(Work task) From the entries that follow, reproduce exactly and only the lines from the line with "destruct (edge_live A" to the line with "H0u & _); [done|apply Hok|lia|done|].", endpoints included.

(Supplied entries)
(** ** Finding a label *)

(** What the standard library says of [binary_search] on a sorted slice
    without repetitions. *)
Definition searches (binary_search : list Z → Z → option Z) : Prop :=
  ∀ l x, StronglySorted Z.lt l →
    match binary_search l x with Some i => get l i = Some x | None => x ∉ l end.

Lemma position_finds x l : match position x l with Some i => get l i = Some x | None => x ∉ l end.
Proof.
  induction l as [|y l IH]; simpl; [apply not_elem_of_nil|]. destruct (Z.eqb_spec y x) as [->|Hne]; [done|].
  destruct (position x l) as [i|].
  - pose proof (get_Some_lt _ _ _ IH). rewrite get_cons_pos by lia. by rewrite Z.add_simpl_r.
  - rewrite not_elem_of_cons. by split; [intros ->|].
Qed.

Lemma label_position_spec binary_search x l : searches binary_search → StronglySorted Z.lt l →
  match label_position binary_search x l with Some i => get l i = Some x | None => x ∉ l end.
Proof.
  intros Hb Hs. unfold label_position. destruct l as [|y [|z l]]; [apply not_elem_of_nil| |].
  - destruct (Z.eqb_spec y x) as [->|Hne]; [done|]. rewrite not_elem_of_cons. split; [by intros ->|apply not_elem_of_nil].
  - destruct (_ <=? 8); [apply position_finds|by apply Hb].
Qed.

Lemma rising_map es : StronglySorted (λ a b : Z * Z, a.1 < b.1) es → StronglySorted Z.lt (map fst es).
Proof. induction 1 as [|e es _ IH Hf]; simpl; [constructor|]. constructor; [done|]. by apply Forall_fmap. Qed.

(** ** Ranks *)

Section ranks.
Context (A : list node) (ht : Z → nat) (keep : list bool) (ws : list (list Z)).
Context (Hok : packed_ok ws A ht) (Hm : marked A keep).
Context (Hsort : StronglySorted (λ a b, lex_lt a b = true) ws) (Hmany : zlen ws < NONE).
Notation g := (graph_of A).
Notation n := (count_of A ht).
Notation K := (kept_indices 0 keep).
Notation rank := (rank g n).

Lemma skip_outs es l y j : ∀ acc, StronglySorted (λ a b : Z * Z, a.1 < b.1) es → get es j = Some (l, y) →
  ∃ o, get (prefix_sums n acc es) j = Some o ∧ skip n es l acc = Some (y, o).
Proof using.
  revert j. induction es as [|e es IH]; intros j acc Hs Hj; [by apply get_Some_lookup in Hj as [_ ?]|].
  apply StronglySorted_inv in Hs as [Hs Hf]. destruct (Z.eq_dec j 0) as [->|Hj0].
  - injection Hj as ->. exists acc. split; [done|]. simpl. by rewrite Z.eqb_refl.
  - pose proof (get_Some_lt _ _ _ Hj). rewrite get_cons_pos in Hj by lia. destruct (IH (j - 1) (acc + n e.2) Hs Hj) as (o & Ho & Hk).
    exists o. cbn [prefix_sums skip]. rewrite get_cons_pos by lia. split; [done|]. rewrite Forall_forall in Hf.
    apply get_Some_lookup in Hj as [_ Hj]. apply list_elem_of_lookup_2 in Hj. specialize (Hf _ Hj). simpl in Hf.
    by rewrite (proj2 (Z.eqb_neq _ _)) by lia.
Qed.

Lemma skip_follow es l : ∀ acc, follow es l = None → skip n es l acc = None.
Proof using.
  unfold follow. induction es as [|e es IH]; intros acc; simpl; [done|]. destruct (e.1 =? l); [done|]. apply IH.
Qed.

Lemma rank_app w1 : ∀ x y w2, walk g x w1 = Some y →
  rank x (w1 ++ w2) = match rank x w1, rank y w2 with Some a, Some b => Some (a + b) | _, _ => None end.
Proof using.
  induction w1 as [|l w1 IH]; intros x y w2; simpl; [intros [= ->]; by destruct (rank y w2)|].
  destruct (g !! x) as [[t es]|]; [|done]. destruct (follow es l) as [z|] eqn:Ef; [|done]. intros Hw.
  destruct (skip n es l _) as [[z' o]|] eqn:Es; [|done].
  assert (z' = z) as ->.
  { revert Es Ef. unfold follow. generalize (if t then 1 else 0). clear. induction es as [|e es IH]; intros acc; simpl; [done|].
    destruct (e.1 =? l); [congruence|apply IH]. }
  rewrite (IH z y w2 Hw). destruct (rank z w1), (rank y w2); [f_equal; lia|done..].
Qed.

Lemma chase_rank fuel : ∀ y m w, get A y = Some m → rank y ((chase A keep fuel y).1 ++ w) = rank (chase A keep fuel y).2 w.
Proof using Hm Hok.
  pose proof (po_closed _ _ _ Hok) as Hc.
  induction fuel as [|fuel IH]; intros y m w Hy; simpl; [done|]. rewrite Hy.
  destruct (get keep y) as [[]|] eqn:Ek; [by destruct m as [? [|[]]]| |by destruct m as [? [|[]]]].
  destruct (covers_inv _ _ _ (mk_covers _ _ Hm) Ek) as (l & z & Hy' & _). assert (m = (false, [(l, z)])) as -> by congruence.
  destruct (edge_live A Hc y _ (l, z) Hy) as [mz Hz]; [by left|].
  cbn [fst snd app DawgWords.rank]. rewrite graph_of_get, Hy. simpl. rewrite Z.eqb_refl. rewrite (IH z mz w Hz).
  by destruct (rank _ w).
Qed.

Lemma chain_rank y m w : get A y = Some m → rank y ((chain_of A keep y).1 ++ w) = rank (chain_of A keep y).2 w.
Proof using Hm Hok. rewrite chain_of_eq. apply chase_rank. Qed.

Lemma rank_word w : w ∈ ws → ∃ r, rank 0 w = Some r ∧ 0 ≤ r ∧ get ws r = Some w.
Proof using Hok Hsort.
  intros Hw. pose proof (po_words _ _ _ Hok w) as Ha. rewrite bool_decide_true in Ha by done.
  destruct (rank_spec g ht (po_ranked _ _ _ Hok) (po_rising _ _ _ Hok) n w 0 (S (ht 0))) as (r & Hr & H0 & Hget); [done|apply Hok|lia|done|].
  exists r. split_and!; [done|done|]. by rewrite (words_root g ht (po_ranked _ _ _ Hok) (po_rising _ _ _ Hok) ws (po_words _ _ _ Hok)) in Hget by (done || lia).
Qed.

Lemma skip_nonneg es l : ∀ acc y o, skip n es l acc = Some (y, o) → 0 ≤ acc → 0 ≤ o.
Proof using.
  induction es as [|e es IH]; intros acc y o; simpl; [done|]. destruct (e.1 =? l); [by intros [= _ <-]|].
  intros Hs H. apply (IH _ _ _ Hs). pose proof (zlen_nonneg (words (S (ht e.2)) g e.2)). unfold count_of. lia.
Qed.

Lemma rank_nonneg v : ∀ x r, rank x v = Some r → 0 ≤ r.
Proof using.
  induction v as [|l v IH]; intros x r; simpl; [by intros [= <-]|]. destruct (g !! x) as [[t es]|]; [|done].
  destruct (skip n es l _) as [[y o]|] eqn:Es; [|done]. destruct (rank y v) as [ry|] eqn:Ey; [|done]. intros [= <-].
  pose proof (IH y ry Ey). apply skip_nonneg in Es; [lia|by destruct t].
Qed.

(** The rank of a part of a word is not negative and in range. *)
Lemma rank_part v x r : walk g 0 v = Some x → x ≠ 0 → rank 0 v = Some r → 0 ≤ r < zlen ws.
Proof using Hok Hsort.
  intros Hv Hx Hr. pose proof (walk_live _ _ _ _ (po_closed _ _ _ Hok) (po_root _ _ _ Hok) Hv) as Hgx.
  destruct (po_useful _ _ _ Hok x Hgx Hx) as [u Hu].
  assert (Hw : v ++ u ∈ ws).
  { apply (bool_decide_eq_true (_ ∈ ws)). rewrite <- (po_words _ _ _ Hok). unfold accepts in *. by rewrite walk_app, Hv. }
  destruct (rank_word _ Hw) as (r' & Hr' & H0 & Hget). rewrite (rank_app v 0 x u Hv), Hr in Hr'.
  destruct (rank_spec g ht (po_ranked _ _ _ Hok) (po_rising _ _ _ Hok) n u x (S (ht x))) as (ru & Hru & H0u & _); [done|apply Hok|lia|done|].
  rewrite Hru in Hr'. injection Hr' as <-. apply get_Some_lt in Hget. pose proof (rank_nonneg v 0 r Hr).
  pose proof (rank_nonneg u x ru Hru). lia.
Qed.
End ranks.

(** ** Steps *)

Section lookup.
Context (A : list node) (ht : Z → nat) (keep : list bool) (ws : list (list Z)).
Context (Hok : packed_ok ws A ht) (Hm : marked A keep).
Context (Hsort : StronglySorted (λ a b, lex_lt a b = true) ws) (Hmany : zlen ws < NONE).
Context (binary_search : list Z → Z → option Z) (Hsearch : searches binary_search).
Context (m : CompactDomainMap).
Notation g := (graph_of A).
Notation K := (kept_indices 0 keep).
Notation rank := (rank g (count_of A ht)).
Notation chain_of := (chain_of A keep).

Definition arrays_of : CollapsedArrays :=
  mkCollapsed (state_edges m) (state_terminal m) (edge_labels m) (edge_targets m) (edge_outputs m) (edge_tails m) (tail_bytes m).

Context (Hf : folded A (count_of A ht) keep arrays_of).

(Result for this exercise)
  destruct (edge_live A Hc y _ (l, z) Hy) as [mz Hz]; [by left|].
  cbn [fst snd app DawgWords.rank]. rewrite graph_of_get, Hy. simpl. rewrite Z.eqb_refl. rewrite (IH z mz w Hz).
  by destruct (rank _ w).
Qed.

Lemma chain_rank y m w : get A y = Some m → rank y ((chain_of A keep y).1 ++ w) = rank (chain_of A keep y).2 w.
Proof using Hm Hok. rewrite chain_of_eq. apply chase_rank. Qed.

Lemma rank_word w : w ∈ ws → ∃ r, rank 0 w = Some r ∧ 0 ≤ r ∧ get ws r = Some w.
Proof using Hok Hsort.
  intros Hw. pose proof (po_words _ _ _ Hok w) as Ha. rewrite bool_decide_true in Ha by done.
  destruct (rank_spec g ht (po_ranked _ _ _ Hok) (po_rising _ _ _ Hok) n w 0 (S (ht 0))) as (r & Hr & H0 & Hget); [done|apply Hok|lia|done|].
  exists r. split_and!; [done|done|]. by rewrite (words_root g ht (po_ranked _ _ _ Hok) (po_rising _ _ _ Hok) ws (po_words _ _ _ Hok)) in Hget by (done || lia).
Qed.

Lemma skip_nonneg es l : ∀ acc y o, skip n es l acc = Some (y, o) → 0 ≤ acc → 0 ≤ o.
Proof using.
  induction es as [|e es IH]; intros acc y o; simpl; [done|]. destruct (e.1 =? l); [by intros [= _ <-]|].
  intros Hs H. apply (IH _ _ _ Hs). pose proof (zlen_nonneg (words (S (ht e.2)) g e.2)). unfold count_of. lia.
Qed.

Lemma rank_nonneg v : ∀ x r, rank x v = Some r → 0 ≤ r.
Proof using.
  induction v as [|l v IH]; intros x r; simpl; [by intros [= <-]|]. destruct (g !! x) as [[t es]|]; [|done].
  destruct (skip n es l _) as [[y o]|] eqn:Es; [|done]. destruct (rank y v) as [ry|] eqn:Ey; [|done]. intros [= <-].
  pose proof (IH y ry Ey). apply skip_nonneg in Es; [lia|by destruct t].
Qed.

(** The rank of a part of a word is not negative and in range. *)
Lemma rank_part v x r : walk g 0 v = Some x → x ≠ 0 → rank 0 v = Some r → 0 ≤ r < zlen ws.
Proof using Hok Hsort.
  intros Hv Hx Hr. pose proof (walk_live _ _ _ _ (po_closed _ _ _ Hok) (po_root _ _ _ Hok) Hv) as Hgx.
  destruct (po_useful _ _ _ Hok x Hgx Hx) as [u Hu].
  assert (Hw : v ++ u ∈ ws).
  { apply (bool_decide_eq_true (_ ∈ ws)). rewrite <- (po_words _ _ _ Hok). unfold accepts in *. by rewrite walk_app, Hv. }
  destruct (rank_word _ Hw) as (r' & Hr' & H0 & Hget). rewrite (rank_app v 0 x u Hv), Hr in Hr'.
  destruct (rank_spec g ht (po_ranked _ _ _ Hok) (po_rising _ _ _ Hok) n u x (S (ht x))) as (ru & Hru & H0u & _); [done|apply Hok|lia|done|].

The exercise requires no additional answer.